### About this exercise
Beginning with the line that contains "Definition materialized_byte_len (self" in the material below, print each line exactly until the line that contains "Definition proof_binding_id (self" has been printed, then stop.

=== Section Start ===

Definition deserialize_bounded_artifact_references :=
  deserialize_bounded_vec (T:=FullVerificationArtifactReference) MAX_LINKED_ARTIFACT_REFERENCES
    "artifact references".
Definition deserialize_bounded_evidence_hashes :=
  deserialize_bounded_vec (T:=EvidenceHash) MAX_PROOF_EVIDENCE_HASHES "proof evidence hashes".
Definition deserialize_bounded_proof_artifacts :=
  deserialize_bounded_vec (T:=FullVerificationArtifact) MAX_PROOF_EVIDENCE_ARTIFACTS
    "proof evidence artifacts".
Definition deserialize_bounded_manifest_artifacts :=
  deserialize_bounded_vec (T:=FullVerificationArtifact) MAX_MANIFEST_ARTIFACTS
    "verification artifacts".

(** [FullVerificationArtifactMaterializationWire]: the fields before they are read. *)
Record MaterializationWire := {
  w_bytes : wire_bytes;
  w_byte_len : N;
  w_binding : option string;
  w_refs_hint : option N;
  w_refs : list (result string FullVerificationArtifactReference) }.

(** The error a wire error or a failed conversion is reported as. *)
Inductive ReadError := WireError (msg : string) | Invalid (e : MatErr).

Definition wire {A} (r : result string A) : result ReadError A :=
  match r with Ok a => Ok a | Err m => Err (WireError m) end.
Definition convert {A} (r : result MatErr A) : result ReadError A :=
  match r with Ok a => Ok a | Err e => Err (Invalid e) end.

(** [impl Deserialize for FullVerificationArtifactMaterialization]: the wire form,
    then [TryFrom] *)
Definition deserialize_materialization (w : MaterializationWire)
    : result ReadError FullVerificationArtifactMaterialization :=
  b ← wire (deserialize_bounded_artifact_bytes (w_bytes w));
  id ← convert (map_transpose parse (w_binding w));
  refs ← wire (deserialize_bounded_artifact_references (w_refs_hint w) (w_refs w));
  let m := {| bytes := b; mat_byte_len := w_byte_len w; mat_proof_binding_id := id;
              mat_referenced_artifacts := refs |} in
  _ ← convert (validate m); Ok m.

(** ** Artifacts *)

Section Artifact.
Context `{Sha256}.

(** [FullVerificationArtifact::new] *)
Definition new (k : FullVerificationArtifactKind) (l : string) : FullVerificationArtifact :=
  {| kind := k; label := l; digest := None; byte_len := None; materialization_field := None |}.

(** [validate_materialization] *)
Definition validate_materialization (self : FullVerificationArtifact) : result MatErr unit :=
  match materialization_field self with
  | None => Ok tt
  | Some m =>
      _ ← validate m;
      match digest self with
      | None => Err MissingDigest
      | Some d =>
          if negb (bool_decide (d = sha256_bytes (bytes m))) then Err DigestMismatch
          else if negb (bool_decide (byte_len self = Some (mat_byte_len m)))
          then Err DescriptorLengthMismatch
          else Ok tt
      end
  end.

(** [validated] *)
Definition validated (self : FullVerificationArtifact) : result MatErr FullVerificationArtifact :=
  _ ← validate_materialization self; Ok self.

(** [try_from_bytes] *)
Definition try_from_bytes (k : FullVerificationArtifactKind) (l b : string)
    : result MatErr FullVerificationArtifact :=
  m ← mat_from_bytes b;
  validated {| kind := k; label := l; digest := Some (sha256_bytes b); byte_len := Some (len b);
               materialization_field := Some m |}.

(** [from_bytes]; both error arms of the source build the same descriptor, the
    second after a debug assertion. *)
Definition from_bytes (k : FullVerificationArtifactKind) (l b : string) : FullVerificationArtifact :=
  match try_from_bytes k l b with
  | Ok artifact => artifact
  | Err _ => {| kind := k; label := l; digest := Some (sha256_bytes b); byte_len := Some (len b);
                materialization_field := None |}
  end.

Definition set_materialization (m : option FullVerificationArtifactMaterialization)
    (self : FullVerificationArtifact) : FullVerificationArtifact :=
  {| kind := kind self; label := label self; digest := digest self; byte_len := byte_len self;
     materialization_field := m |}.

(** The materialization is dropped when the descriptor no longer describes it. *)
Definition drop_invalid (self : FullVerificationArtifact) : FullVerificationArtifact :=
  match validate_materialization self with Ok _ => self | Err _ => set_materialization None self end.

(** [with_digest], [with_byte_len] *)
Definition with_digest (d : EvidenceHash) (self : FullVerificationArtifact) : FullVerificationArtifact :=
  drop_invalid {| kind := kind self; label := label self; digest := Some d;
                  byte_len := byte_len self; materialization_field := materialization_field self |}.
Definition with_byte_len (n : N) (self : FullVerificationArtifact) : FullVerificationArtifact :=
  drop_invalid {| kind := kind self; label := label self; digest := digest self;
                  byte_len := Some n; materialization_field := materialization_field self |}.

(** The accessors: [materialization], [materialized_bytes], [proof_binding_id],
    [referenced_artifacts] *)
Definition materialization (self : FullVerificationArtifact)
    : option FullVerificationArtifactMaterialization :=
  match validate_materialization self with Ok _ => materialization_field self | Err _ => None end.
Definition materialized_bytes (self : FullVerificationArtifact) : option string :=
  bytes <$> materialization self.
Definition materialized_byte_len (self : FullVerificationArtifact) : option N :=
  mat_byte_len <$> materialization self.
Definition proof_binding_id (self : FullVerificationArtifact) : option ProofArtifactBindingId :=
  m ← materialization self; mat_proof_binding_id m.
Definition referenced_artifacts (self : FullVerificationArtifact)
    : list FullVerificationArtifactReference :=
  match materialization self with Some m => mat_referenced_artifacts m | None => [] end.

(** [FullVerificationArtifact::with_proof_linkage] *)
Definition with_proof_linkage (id : ProofArtifactBindingId)
    (refs : list FullVerificationArtifactReference) (self : FullVerificationArtifact)
    : result MatErr FullVerificationArtifact :=
  m ← ok_or (materialization_field self) MaterializationUnavailable;
  m' ← mat_with_proof_linkage id refs m;
  validated (set_materialization (Some m') self).

(** [FullVerificationArtifactWire] and [impl Deserialize for FullVerificationArtifact] *)
Definition deserialize_FullVerificationArtifact (k : FullVerificationArtifactKind) (l : string)
    (d : option (string * string)) (n : option N) (w : option MaterializationWire)
    : result ReadError FullVerificationArtifact :=
  d ← wire (map_transpose (fun p => deserialize_EvidenceHash p.1 p.2) d);
  m ← map_transpose deserialize_materialization w;
  convert (validated {| kind := k; label := l; digest := d; byte_len := n;
                        materialization_field := m |}).

End Artifact.

(** ** What validation establishes *)

Definition reference_lt (a b : FullVerificationArtifactReference) : Prop :=
  artifact_reference_compare a b = Lt.

Definition links_ok (binding : option ProofArtifactBindingId)
    (refs : list FullVerificationArtifactReference) : Prop :=
  (N.of_nat (length refs) <= MAX_LINKED_ARTIFACT_REFERENCES)%N /\
  (binding = None -> refs = []) /\
  (forall r, r ∈ refs -> is_canonical_sha256 (ar_digest r) = true) /\
  NoDup refs /\ Sorted reference_lt refs.

Definition mat_ok (m : FullVerificationArtifactMaterialization) : Prop :=
  (len (bytes m) <= MAX_FULL_VERIFICATION_ARTIFACT_MATERIALIZATION_BYTES)%N /\
  mat_byte_len m = len (bytes m) /\
  links_ok (mat_proof_binding_id m) (mat_referenced_artifacts m).

(** A descriptor describes the bytes it retains. *)
Definition describes `{Sha256} (a : FullVerificationArtifact)
    (m : FullVerificationArtifactMaterialization) : Prop :=
  mat_ok m /\ digest a = Some (sha256_bytes (bytes m)) /\ byte_len a = Some (len (bytes m)).

Definition artifact_ok `{Sha256} (a : FullVerificationArtifact) : Prop :=
  forall m, materialization_field a = Some m -> describes a m.

Lemma check_references_Ok seen l :
  check_references seen l = Ok tt <->
  (forall r, r ∈ l -> is_canonical_sha256 (ar_digest r) = true) /\ NoDup l /\
  forall r, r ∈ l -> r ∉ seen.
Proof.
  revert seen. induction l as [|r l IH]; intros seen; cbn [check_references].
  { split; [|done]. intros _. split; [set_solver|]. split; [constructor|set_solver]. }
  rewrite NoDup_cons. destruct (is_canonical_sha256 (ar_digest r)) eqn:C; cbn [negb].
  - case_bool_decide as D.
    + split; [discriminate|]. intros (_ & _ & N). by destruct (N r ltac:(left)).
    + rewrite IH. setoid_rewrite elem_of_cons. split.
      * intros (Cl & ND & N). split; [naive_solver|]. split; [split; [|done]|].
        -- intros Hr. destruct (N r Hr). by left.
        -- intros x [->|Hx] Hs; [done|]. destruct (N x Hx). by right.
      * intros (Cl & (Nr & ND) & N). split; [naive_solver|]. split; [done|].
        intros x Hx [->|Hs]; [done|]. by destruct (N x (or_intror Hx)).
  - split; [discriminate|]. intros (Cl & _). rewrite Cl in C by left. discriminate.
Qed.

Lemma in_order_Sorted l : in_order l = true <-> Sorted reference_lt l.
Proof.
  induction l as [|a [|b l] IH]; [split; [constructor|done]|split; [repeat constructor|done]|].
  change (in_order (a :: b :: l)) with
    (match artifact_reference_compare a b with Lt => in_order (b :: l) | _ => false end).
  split.
  - destruct (artifact_reference_compare a b) eqn:E; [discriminate| |discriminate].
    intros O%IH. constructor; [done|]. by constructor.
  - intros S. apply Sorted_inv in S as [S O%HdRel_inv]. unfold reference_lt in O.
    rewrite O. by apply IH.
Qed.

Lemma materialization_validate_Ok m : validate m = Ok tt <-> mat_ok m.
Proof.
  unfold validate, mat_ok, links_ok. rewrite <- !N.ltb_ge, <- in_order_Sorted.
  destruct (N.ltb MAX_FULL_VERIFICATION_ARTIFACT_MATERIALIZATION_BYTES (len (bytes m)));
    [naive_solver|].
  destruct (N.eqb_spec (mat_byte_len m) (len (bytes m))) as [E|Ne]; cbn [negb]; [|naive_solver].
  destruct (N.ltb MAX_LINKED_ARTIFACT_REFERENCES _); [naive_solver|].
  destruct (negb (bool_decide (mat_referenced_artifacts m = [])) &&
            bool_decide (mat_proof_binding_id m = None)) eqn:B.
  - apply andb_true_iff in B as [B1%negb_true_iff%bool_decide_eq_false B2%bool_decide_eq_true].
    naive_solver.
  - assert (L : mat_proof_binding_id m = None -> mat_referenced_artifacts m = []).
    { intros Hn. apply andb_false_iff in B as [B%negb_false_iff%bool_decide_eq_true|B]; [done|].
      by apply bool_decide_eq_false in B. }
    rewrite bind_Ok. split.
    + intros ([] & (C & ND & _)%check_references_Ok & O).
      destruct (in_order (mat_referenced_artifacts m)); [|discriminate]. done.
    + intros (_ & _ & _ & _ & C & ND & ->). exists tt. split; [|done].
      apply check_references_Ok. split; [done|]. split; [done|]. set_solver.
Qed.

Section ArtifactLemmas.
Context `{Sha256}.

Lemma validate_materialization_Ok a : validate_materialization a = Ok tt <-> artifact_ok a.
Proof.
  unfold validate_materialization, artifact_ok, describes.
  destruct (materialization_field a) as [m|]; [|split; [naive_solver|done]].
  rewrite bind_Ok. split.
  - intros ([] & V%materialization_validate_Ok & E) m' [= <-]. split; [done|].
    destruct (digest a) as [d|]; [|discriminate].
    case_bool_decide as D; [subst d|discriminate]. cbn [negb] in E.
    case_bool_decide as B; [|discriminate]. split; [done|]. rewrite B. f_equal. apply V.
  - intros A. destruct (A m eq_refl) as (V & -> & ->). exists tt. split; [by apply materialization_validate_Ok|].
    rewrite bool_decide_eq_true_2 by done. cbn [negb].
    rewrite bool_decide_eq_true_2; [done|]. f_equal. symmetry. apply V.
Qed.

Lemma validated_Ok a b : validated a = Ok b <-> b = a /\ artifact_ok a.
Proof.
  unfold validated. rewrite bind_Ok. setoid_rewrite <- validate_materialization_Ok.
  split; [intros ([] & V & [= <-])|intros [-> V]; exists tt]; done.
Qed.

Lemma try_from_bytes_Ok k l b a :
  try_from_bytes k l b = Ok a <->
  (len b <= MAX_FULL_VERIFICATION_ARTIFACT_MATERIALIZATION_BYTES)%N /\
  a = {| kind := k; label := l; digest := Some (sha256_bytes b); byte_len := Some (len b);
         materialization_field := Some {| bytes := b; mat_byte_len := len b;
           mat_proof_binding_id := None; mat_referenced_artifacts := [] |} |}.
Proof.
  unfold try_from_bytes, mat_from_bytes. rewrite <- N.ltb_ge.
  destruct (N.ltb_spec MAX_FULL_VERIFICATION_ARTIFACT_MATERIALIZATION_BYTES (len b)) as [L|L];
    cbn [mbind result_bind]; [naive_solver|].
  rewrite validated_Ok. split; [naive_solver|]. intros [_ ->]. split; [done|].
  intros m [= <-]. split; [|done]. split; [done|]. split; [done|]. cbn. split; [done|].
  split; [done|]. split; [set_solver|]. split; constructor.
Qed.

=== Section End ===

### Solution to the problem
Definition materialized_byte_len (self : FullVerificationArtifact) : option N :=
  mat_byte_len <$> materialization self.
Definition proof_binding_id (self : FullVerificationArtifact) : option ProofArtifactBindingId :=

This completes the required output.